PROBLEM DETAILS
The required output is all lines below that contain the word "done".

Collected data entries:
'''

(** What [loadLastUpdateTimestamp] returns, by what it finds. *)
Lemma loadLastUpdateTimestamp_run clean st :
  (loadLastUpdateTimestamp clean st).1
  = Return (if clean then new_Date 0
            else match files st !! timestampFile with
                 | Some (File c) =>
                     match parseInt (trim c) with
                     | Some n => if (0 <? n) && (n <=? maxTime)
                                 then TimeValue n else new_Date 0
                     | None => new_Date 0
                     end
                 | _ => new_Date 0
                 end).
Proof.
  unfold loadLastUpdateTimestamp, loadLastUpdateTimestamp_try.
  unfold existsSync, readFileSync, toISOString. unfold_monad.
  destruct clean; simpl; [done|].
  destruct (files st !! timestampFile) as [[c|]|] eqn:Efile; simpl; rewrite ?Efile;
    simpl; try done.
  destruct (parseInt (trim c)) as [n|]; simpl; [|done].
  destruct (Z.ltb_spec 0 n) as [Hpos|Hneg]; simpl; [|done].
  unfold new_Date. rewrite Z.abs_eq by lia.
  by destruct (n <=? maxTime).
Qed.

(** C6, as amended.  [loadLastUpdateTimestamp] always returns a date
    and never throws.  It is the epoch when [clean] is set, when no
    file sits at the timestamp path, when the trimmed content does not
    start with a number or starts with a minus sign, and when it is a
    decimal integer string that writes 0 or a number above the largest
    time value a [Date] can hold; it is the date of the number when
    the trimmed content is a decimal integer string that writes a
    number from 1 to that largest value.  Nothing is said of a content
    in which other text follows a leading number. *)
Theorem load_yields_persisted_or_epoch clean st :
  (∃ d, (loadLastUpdateTimestamp clean st).1 = Return d)
  ∧ (clean = true ∨ files st !! timestampFile = None →
     (loadLastUpdateTimestamp clean st).1 = Return (new_Date 0))
  ∧ (∀ c, clean = false → files st !! timestampFile = Some (File c) →
       (startsWithoutNumber (trim c) →
        (loadLastUpdateTimestamp clean st).1 = Return (new_Date 0))
       ∧ (∀ r, trim c = 45%N :: r →
          (loadLastUpdateTimestamp clean st).1 = Return (new_Date 0))
       ∧ (isDecimalString (trim c) →
          let n := Z.of_N (decimalValue (trim c)) in
          (loadLastUpdateTimestamp clean st).1
          = Return (if (0 <? n) && (n <=? maxTime) then new_Date n
                    else new_Date 0))).
Proof.
  rewrite loadLastUpdateTimestamp_run. split_and!.
  - eauto.
  - intros [->| ->]; [done|]. by destruct clean.
  - intros c -> ->. split_and!.
    + intros Hno. by rewrite (parseInt_without_number _ (trimStart_trim c) Hno).
    + intros r Hr. rewrite Hr. pose proof (parseInt_minus r) as Hle.
      destruct (parseInt (45%N :: r)) as [z|]; [|done].
      by replace (0 <? z) with false by (symmetry; apply Z.ltb_ge; lia).
    + intros Hdec n. rewrite (parseInt_decimal _ Hdec). fold n.
      destruct (Z.ltb_spec 0 n) as [Hpos|Hneg]; simpl; [|done].
      destruct (Z.leb_spec n maxTime) as [Hle|Hgt]; [|done].
      unfold new_Date. rewrite Z.abs_eq by lia.
      by replace (n <=? maxTime) with true by (symmetry; apply Z.leb_le; lia).
Qed.

(** C9.  A time at or after the epoch that is saved to a timestamp
    path the file system lets the loader write is what a later load
    without reset returns. *)
Theorem save_then_load_roundtrip t st :
  0 <= t <= maxTime →
  files st !! timestampFile ≠ Some Dir →
  (loadLastUpdateTimestamp false (saveLastUpdateTimestamp (TimeValue t) st).2).1
  = Return (TimeValue t).
Proof.
  intros Ht Hdir. rewrite loadLastUpdateTimestamp_run.
  rewrite saveLastUpdateTimestamp_files, decide_False by done.
  rewrite lookup_insert_eq. unfold persisted. simpl getTime.
  rewrite Number_toString_nonneg by lia.
  rewrite trim_decimal by apply digits_decimal.
  rewrite parseInt_digits, Z2N.id by lia.
  destruct (Z.ltb_spec 0 t) as [Hpos|Hzero]; simpl.
  - by replace (t <=? maxTime) with true by (symmetry; apply Z.leb_le; lia).
  - by replace t with 0 by lia.
Qed.

End AnchorStore.

#[global] Hint Resolve saveLastUpdateTimestamp_control saveLastUpdateTimestamp_cache : frame.

Section Cycle.
Context {T K : Type} `{!Host T K} `{!Runtime T}.
Implicit Types (st : state T K) (src : source K) (l : list K).

Lemma forOf_control l :
  preserves (agree_on control) (forOf l (processScriptUpdate (T:=T))).
Proof. apply preserves_forOf; [apply _|]. apply processScriptUpdate_control. Qed.

Lemma forOf_dirs l :
  preserves same_dirs (forOf l (processScriptUpdate (T:=T))).
Proof. apply preserves_forOf; [apply _|]. apply processScriptUpdate_dirs. Qed.

Lemma undeletable_same_dirs st st' scriptData :
  same_dirs st st' → undeletable st' scriptData → undeletable st scriptData.
Proof. unfold undeletable. intros Hd (? & ? & ?). split_and!; [done..|]. by apply Hd. Qed.

(** The loop runs to its end when no record of the batch is on the
    removal path with an artifact that cannot be unlinked. *)
Lemma forOf_returns l : ∀ st,
  (∀ scriptData, scriptData ∈ l → ¬ undeletable st scriptData) →
  (forOf l processScriptUpdate st).1 = Return tt.
Proof.
  induction l as [|x l IH]; intros st Hok; [done|]. simpl. unfold mbind, M_bind.
  pose proof (processScriptUpdate_returns x st) as Hx.
  destruct (processScriptUpdate x st) as [o st1] eqn:Ex. simpl in Hx.
  rewrite Hx by (apply Hok; left). apply IH. intros y Hy Hbad.
  apply (Hok y); [by right|]. apply processScriptUpdate_dirs in Ex.
  by eapply undeletable_same_dirs.
Qed.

'''

TASK OUTPUT
  destruct clean; simpl; [done|].
    simpl; try done.
  destruct (parseInt (trim c)) as [n|]; simpl; [|done].
  destruct (Z.ltb_spec 0 n) as [Hpos|Hneg]; simpl; [|done].
  - intros [->| ->]; [done|]. by destruct clean.
      destruct (parseInt (45%N :: r)) as [z|]; [|done].
      destruct (Z.ltb_spec 0 n) as [Hpos|Hneg]; simpl; [|done].
      destruct (Z.leb_spec n maxTime) as [Hle|Hgt]; [|done].
  rewrite saveLastUpdateTimestamp_files, decide_False by done.
Proof. unfold undeletable. intros Hd (? & ? & ?). split_and!; [done..|]. by apply Hd. Qed.
  induction l as [|x l IH]; intros st Hok; [done|]. simpl. unfold mbind, M_bind.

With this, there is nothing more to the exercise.